Russia has asked Norway to help recover the 118 bodies from the sunken Kursk, but the firm managing a Norwegian-British team of divers said a mission would be hazardous and take weeks to prepare.
"Russia has asked us for help to recover the bodies," Mr Karsten Klepsvik of the Norwegian Foreign Ministry said yesterday. "We are positive and will see what we can do." But he said any operation, which would be funded by Moscow, would require a new vessel and new divers to take over from a team working on the wreck.
The team opened the hatches of the Kursk yesterday and found it full of water, removing even faint hopes of finding any of the crew alive. The Norwegian group Stolt Offshore, which is managing the 12-member team of divers, said it would take weeks to prepare for any mission to recover bodies, partly because the divers would need to cut a bigger hole into the Kursk.
Mr Julian Thomson of Stolt Offshore said it would be too dangerous for divers to try to squeeze into the existing narrow escape hatch and search chill, dark waters for bodies in the wreck. "We'd need to cut a bigger entrance.
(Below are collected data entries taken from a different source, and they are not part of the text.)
Lemma calms_read st c p : calms st (onreadtcp fmt resolveAddressSync shuffle_addrs now st c p).
Proof using Type.
  unfold onreadtcp. apply calms_skip. intros ci _.
  assert (∀ m reply, calms st (if bool_decide (tkey m = storekey (cfg st)) && bool_decide (tdestinationRank m = rank (cfg st)) && bool_decide (tdestinationId m = myId (cfg st))
    then let! es := vec_get (edges (cfg st)) (rank (cfg st)) in if bool_decide (tsourceRank m ∈ es) then accept_peer fmt resolveAddressSync shuffle_addrs now st c m reply else Ok st else Ok st)) as Hi.
  { intros m reply. case_match; [|auto with calm]. apply calms_skip. intros es _. case_match; [apply calms_accept|auto with calm]. }
  destruct p; [apply Hi|apply Hi| | | |].
  - repeat case_match; try (by auto with calm). apply calms_receive.
  - case_match; [|by apply calms_no]. unfold receive_ack. eapply calms_trans; [apply calm_touch|]. apply calms_edge. intros pi Hpi. apply calms_ok. by eapply calm_put; [exact Hpi|repeat split].
  - apply calms_ok. eapply calm_trans; [apply calm_touch|by apply calm_emit].
  - apply calms_ok, calm_touch.
Qed.

Lemma find_peers st y pi : findEdge st y = Some pi → y ∈ (edgePeers st).*1.
Proof using Type. intros H. apply find_is_Some. by exists pi. Qed.

Lemma calms_addConnection st c : calms st (addConnection now st c).
Proof using Type. unfold addConnection. apply calms_skip. intros _ _. by apply calms_ok, calm_same. Qed.

Lemma calm_close_conn st c : calm st (close_conn st c).
Proof using Type. eapply calm_trans; [|by apply calm_emit]. by apply calm_same. Qed.

Lemma calms_lost st c error : calms st (connection_lost fmt now st c error).
Proof using Type.
  unfold connection_lost. apply calms_skip. intros ci _. case_match; [|auto with calm]. apply calms_bind; [apply calms_reap|]. intros st1. apply calms_edge. intros pi Hpi.
  set (st2 := foldl _ _ _). assert (calm st1 st2) as H2 by (apply calm_foldl; intros; apply calm_diagnostic).
  case_match; apply calms_ok; [done|]. eapply calm_trans; [exact H2|]. apply calm_add. cbn. rewrite (ca_peers _ _ H2). by eapply find_peers.
Qed.

Context (isReachable : string → string → bool).

Lemma calm_addresses st edge pi k l n : findEdge st edge = Some pi → (∀ a, a ∈ l → ∃ i, addresses (eaddr pi) !! i = Some a) →
  calm st (connect_addresses isReachable now st edge (uid (eaddr pi)) k l n).
Proof using Type.
  revert st n. induction l as [|a l IH]; intros st n He Hl; cbn [connect_addresses]; [apply calm_refl|].
  assert (∀ b, b ∈ l → ∃ i, addresses (eaddr pi) !! i = Some b) as Hl' by (intros b Hb; apply Hl; by right). case_match; [|by apply IH].
  eapply calm_trans; [|apply IH; [|done]].
  - apply calm_add. destruct (Hl a) as [i Hi]; [by left|]. by exists pi, i.
  - unfold addCallback. by destruct (closed (shut st)).
Qed.

Lemma calms_connectEdge st edge : calms st (connectEdge isReachable now st edge).
Proof using Type.
  unfold connectEdge. case_match; [auto with calm|]. apply calms_bind; [apply calms_reap|]. intros st1. apply calms_edge. intros pi Hpi. do 2 (case_match; [auto with calm|]).
  apply calms_ok. set (p2 := set_eaddr _ _). set (st2 := putEdge _ _ _). assert (calm st1 st2) as H2 by (by eapply calm_put; [exact Hpi|repeat split]). eapply calm_trans; [exact H2|].
  apply (calm_addresses st2 edge p2).
  - unfold st2, findEdge, putEdge. cbn. rewrite find_put by (by exists pi). by rewrite decide_True.
  - intros a ([i b] & -> & Hin)%list_elem_of_fmap. exists i. by apply elem_of_map_to_list in Hin.
Qed.

Lemma calms_connect_address st edge u c : calms st (connect_address now st edge u c).
Proof using Type.
  unfold connect_address. apply calms_edge. intros pi Hpi. apply calms_skip. intros b _. case_match; [auto with calm|]. apply calms_skip. intros f _.
  eapply calms_trans; [|apply calms_addConnection]. by apply calm_emit.
Qed.

Lemma calm_keep_conn st c b st' : keepalive_conn now st c = Ok (b, st') → calm st st'.
Proof using Type.
  unfold keepalive_conn. destruct (conns st !! c) as [ci|]; [|done]. cbn [of_option obind]. repeat case_match; intros [= <- <-]; [apply calm_close_conn|by apply calm_emit|apply calm_refl].
Qed.

Lemma calm_keep_conns st known l r st' : keepalive_conns now st known l = Ok (r, st') → calm st st'.
Proof using Type.
  revert st r st'. induction l as [|c l IH]; intros st r st'; cbn [keepalive_conns]; [intros [= <- <-]; apply calm_refl|].
  destruct (keepalive_conn now st c) as [[b st1]| | | |] eqn:E1; try done. cbn [obind]. destruct (conns st1 !! c); [|done]. cbn [of_option obind].
  destruct (keepalive_conns now st1 known l) as [[r1 st2]| | | |] eqn:E2; try done. cbn [obind]. intros E. assert (st2 = st') as -> by (destruct (b && known); congruence).
  eapply calm_trans; [by eapply calm_keep_conn|by eapply IH].
Qed.

Lemma calm_keep_edge st e r st' : keepalive_edge now st e = Ok (r, st') → calm st st'.
Proof using Type.
  unfold keepalive_edge. destruct (getEdge st e) as [pi| | | |]; try done. cbn [obind]. destruct (keepalive_conns _ _ _ _) as [[r1 st1]| | | |] eqn:E1; try done. cbn [obind].
  destruct (reaptcpconnections st1 e) as [st2| | | |] eqn:E2; try done. cbn [obind]. intros [= _ <-]. eapply calm_trans; [by eapply calm_keep_conns|by eapply calms_reap].
Qed.

Lemma calm_keep_edges st l r st' : keepalive_edges now st l = Ok (r, st') → calm st st'.
Proof using Type.
  revert st r st'. induction l as [|e l IH]; intros st r st'; cbn [keepalive_edges]; [intros [= <- <-]; apply calm_refl|].
  destruct (keepalive_edge now st e) as [[r1 st1]| | | |] eqn:E1; try done. cbn [obind]. destruct (keepalive_edges now st1 l) as [[r2 st2]| | | |] eqn:E2; try done. intros [= <- <-].
  eapply calm_trans; [by eapply calm_keep_edge|by eapply IH].
Qed.

Lemma calm_keep_floating st l r st' : keepalive_floating now st l = Ok (r, st') → calm st st'.
Proof using Type.
  revert st r st'. induction l as [|c l IH]; intros st r st'; cbn [keepalive_floating]; [intros [= <- <-]; apply calm_refl|].
  destruct (conns st !! c) as [ci|]; [|done]. cbn [of_option obind]. case_match; [apply IH|]. case_match; [intros H1%IH; eapply calm_trans; [apply calm_close_conn|exact H1]|].
  destruct (keepalive_floating now st l) as [[k st1]| | | |] eqn:E1; try done. intros [= <- <-]. by eapply IH.
Qed.

Lemma calms_reconnect st l : calms st (reconnect_edges isReachable now st l).
Proof using Type.
  revert st. induction l as [|e l IH]; intros st; cbn [reconnect_edges]; [auto with calm|]. apply calms_bind; [|done]. case_match; [apply calms_connectEdge|].
  case_match; [auto with calm|by apply calms_no].
Qed.

Lemma calms_keepalive st random : calms st (keepalive fmt isReachable now st random).
Proof using Type.
  unfold keepalive. intros st'. destruct (keepalive_edges _ _ _) as [[r st1]| | | |] eqn:E1; try done. cbn [obind].
  destruct (keepalive_floating _ _ _) as [[f st2]| | | |] eqn:E2; try done. cbn [obind]. destruct (reconnect_edges _ _ _ _) as [st3| | | |] eqn:E3; try done. intros [= <-].
  eapply calm_trans; [by eapply calm_keep_edges|]. eapply calm_trans; [by eapply calm_keep_floating|]. eapply calm_trans; [|eapply calm_trans; [by eapply calms_reconnect|]]; [by apply calm_same|].
  eapply calm_trans; [apply calm_stuck|by apply calm_add].
Qed.
End handlers.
The problem is how do you cut into a nuclear submarine?" he said. "Cutting through steel is OK under water except that this is a very dangerous wreck, with nuclear reactors aboard."
Norway reiterated yesterday there was no sign of radioactive leakage from the Kursk's two reactors, which are equipped with an automatic shut-down system. Russia's Northern Fleet now faces a choice between the costly options of salvaging the Kursk or sealing it off to prevent radioactive leaks.
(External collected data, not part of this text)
Lemma accept_ok st conn y m reply : wf st → y ∈ nbrs → tsourceRank m = y → length (firsthop c) = N → is_Some (conns st !! conn) →
  ∃ st', accept_peer fmt resolveAddressSync shuffle_addrs now st conn m reply = Ok st' ∧
    ((moved st [] st' ∧ same_rest st st') ∨ linked st y (broadcastForwardRanks m) st').
Proof using Hr.
  intros Hwf Hy Em Hlen Hconn. unfold accept_peer. rewrite Em. destruct (getEdge_nbr c nbrs st y Hwf Hy) as (pi & -> & Hpi). cbn [obind].
  destruct (closed (shut st) || negb (bool_decide (tcpconnections pi = []))).
  { eexists. split; [done|]. left. split; [|done]. constructor; [done|done| |].
    - intros z pz Hz. exists pz, pz. split; [done|]. by repeat constructor.
    - eapply edges_kept_trans; [exact (alters_kept st (λ x, mkConn (lastReceive x) (csource x) true) [conn] (λ _, eq_refl))|by apply kept_same]. }
  set (st1 := set_conns st _). set (F := list_to_set _ ∪ _). set (pi0 := set_connected pi [conn] true F). set (st2 := putEdge st1 y pi0).
  assert (findEdge st2 y = Some pi0) as Hpi0.
  { unfold findEdge, st2, putEdge in *. cbn. rewrite find_put by (by eexists). by rewrite decide_True. }
  assert (wf st2) as Hwf2 by (split; [apply Hwf|cbn; rewrite put_fst; apply Hwf]).
  unfold replayPendingBroadcasts. unfold getEdge at 1. rewrite Hpi0. cbn [obind].
  change (pendingBroadcasts pi0) with (pendingBroadcasts pi).
  destruct (replay_edges_ok st2 y pi0 (pendingBroadcasts pi) Hwf2 Hy Hpi0) as (st3 & -> & Ho & Hs). cbn [obind].
  change (broadcastForwardFor pi0) with F in Ho.
  destruct (os_grown _ _ _ _ Ho y pi0 Hpi0) as (pi1 & Hpi1 & Hg). rewrite on_edge_replay_eq in Hg.
  unfold getEdge. rewrite Hpi1. cbn [obind]. set (st4 := putEdge st3 y (set_pending pi1 [])).
  assert (findEdge st4 y = Some (set_pending pi1 [])) as Hpi4.
  { unfold findEdge, st4, putEdge in *. cbn. rewrite find_put by (by eexists). by rewrite decide_True. }
  rewrite Hpi4. cbn [obind]. rewrite (proj1 Hwf). unfold getBroadcastForwardRanks. rewrite bool_decide_true by lia. cbn [obind].
  match goal with |- context [if reply then Ok ?u else Ok ?v] => assert (∃ st5, (if reply then Ok u else Ok v) = Ok st5 ∧ silent st4 st5) as (st5 & -> & Hq5) end.
  { destruct reply; (eexists; split; [done|]); [eapply silent_trans|]; apply emit_quiet. }
  cbn [obind]. eexists. split; [done|]. right.
  match goal with |- linked _ _ _ (foldl ?g ?s ?l) =>
    assert (silent st4 (foldl g s l)) as Hq by (eapply silent_trans; [exact Hq5|]; eapply silent_trans; [|apply (emits_quiet (λ o, Write conn (PMessage (obuffer o))))]; apply infos_quiet) end.
  pose proof (silent_kept _ _ Hq) as Hkq. destruct Hq as (Q1&Q2&Q3&Q4&Q5&Q6).
  constructor.
  - rewrite Q1. change (cfg st4) with (cfg st3). by rewrite (os_cfg _ _ _ _ Ho).
  - rewrite Q4. change (edgePeers st4) with (put_peer (edgePeers st3) y (set_pending pi1 [])). rewrite put_fst, (os_peers _ _ _ _ Ho).
    cbn. by rewrite put_fst.
  - destruct Hs as [Hs1 Hs2]. split; [rewrite Q5; exact Hs1|rewrite Q6; exact Hs2].
  - exists pi, pi0, pi1, (set_pending pi1 []). split; [done|]. split; [unfold findEdge; rewrite Q4; exact Hpi4|]. split; [done|]. split; [exact Hg|done].
  - intros z pz Hne Hz. assert (findEdge st2 z = Some pz) as Hz2.
    { unfold findEdge, st2, putEdge in *. cbn. rewrite find_put by (by eexists). by rewrite decide_False. }
    destruct (os_grown _ _ _ _ Ho z pz Hz2) as (pz' & Hz3 & Hgz). rewrite on_edge_replay in Hgz by done. exists pz'. split; [|done].
    unfold findEdge in *. rewrite Q4. change (edgePeers st4) with (put_peer (edgePeers st3) y (set_pending pi1 [])).
    rewrite find_put by (by eexists). by rewrite decide_False.
  - exists conn. eapply joined_kept; [|eapply edges_kept_trans; [exact (outs_kept _ _ _ Ho)|eapply edges_kept_trans; [|exact Hkq]; by eapply put_kept]].
    constructor.
    + intros d. unfold source. cbn. case_decide as Ed; [subst d|by rewrite lookup_alter_ne]. rewrite lookup_alter_eq. destruct Hconn as [ci ->]. done.
    + intros d. cbn. by rewrite lookup_alter_is_Some.
    + by left.
    + intros z pz. unfold findEdge, st2, putEdge in *. cbn. rewrite find_put by (by eexists). case_decide as Ez; [subst z|eauto]. intros [= <-]. exists pi. split; [done|].
      cbn. intros d [->|[]%elem_of_nil]%elem_of_cons. by right.
Qed.
End steps.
According to Admiral Vladimir Kuroyedov the Kursk, which when flooded weighs around 24,000 tonnes, could be lifted with the help of cables attached to platforms or by giant air cushions, and then towed back to base. But the Russian Deputy Prime Minister, Mr Ilya Klebanov, admits that the task imposes technical obstacles beyond Russia's resources.
Some international experts insist it would be safer to leave the Kursk on the seabed and warn that any attempt to refloat it could cause it to break up and result in disastrous consequences for the maritime environment. "As we are not sure of the state of the nuclear reactor, raising the submarine might disturb the reactor and may cause more problems than leaving it", said Dr Joanna Kidd of the International Institute of Strategic Studies.
A member of the Russian inquiry team told the daily Segodnia the Kursk would be left on the seabed and that the compartment housing the nuclear reactor would be hermetically sealed.
Moscow has said the Kursk's reactor is surrounded by an extremely solid casing and will represent no danger for hundreds of years. But several military experts have been more pessimistic, saying that even when stopped the reactor could be dangerous if it had not cooled down.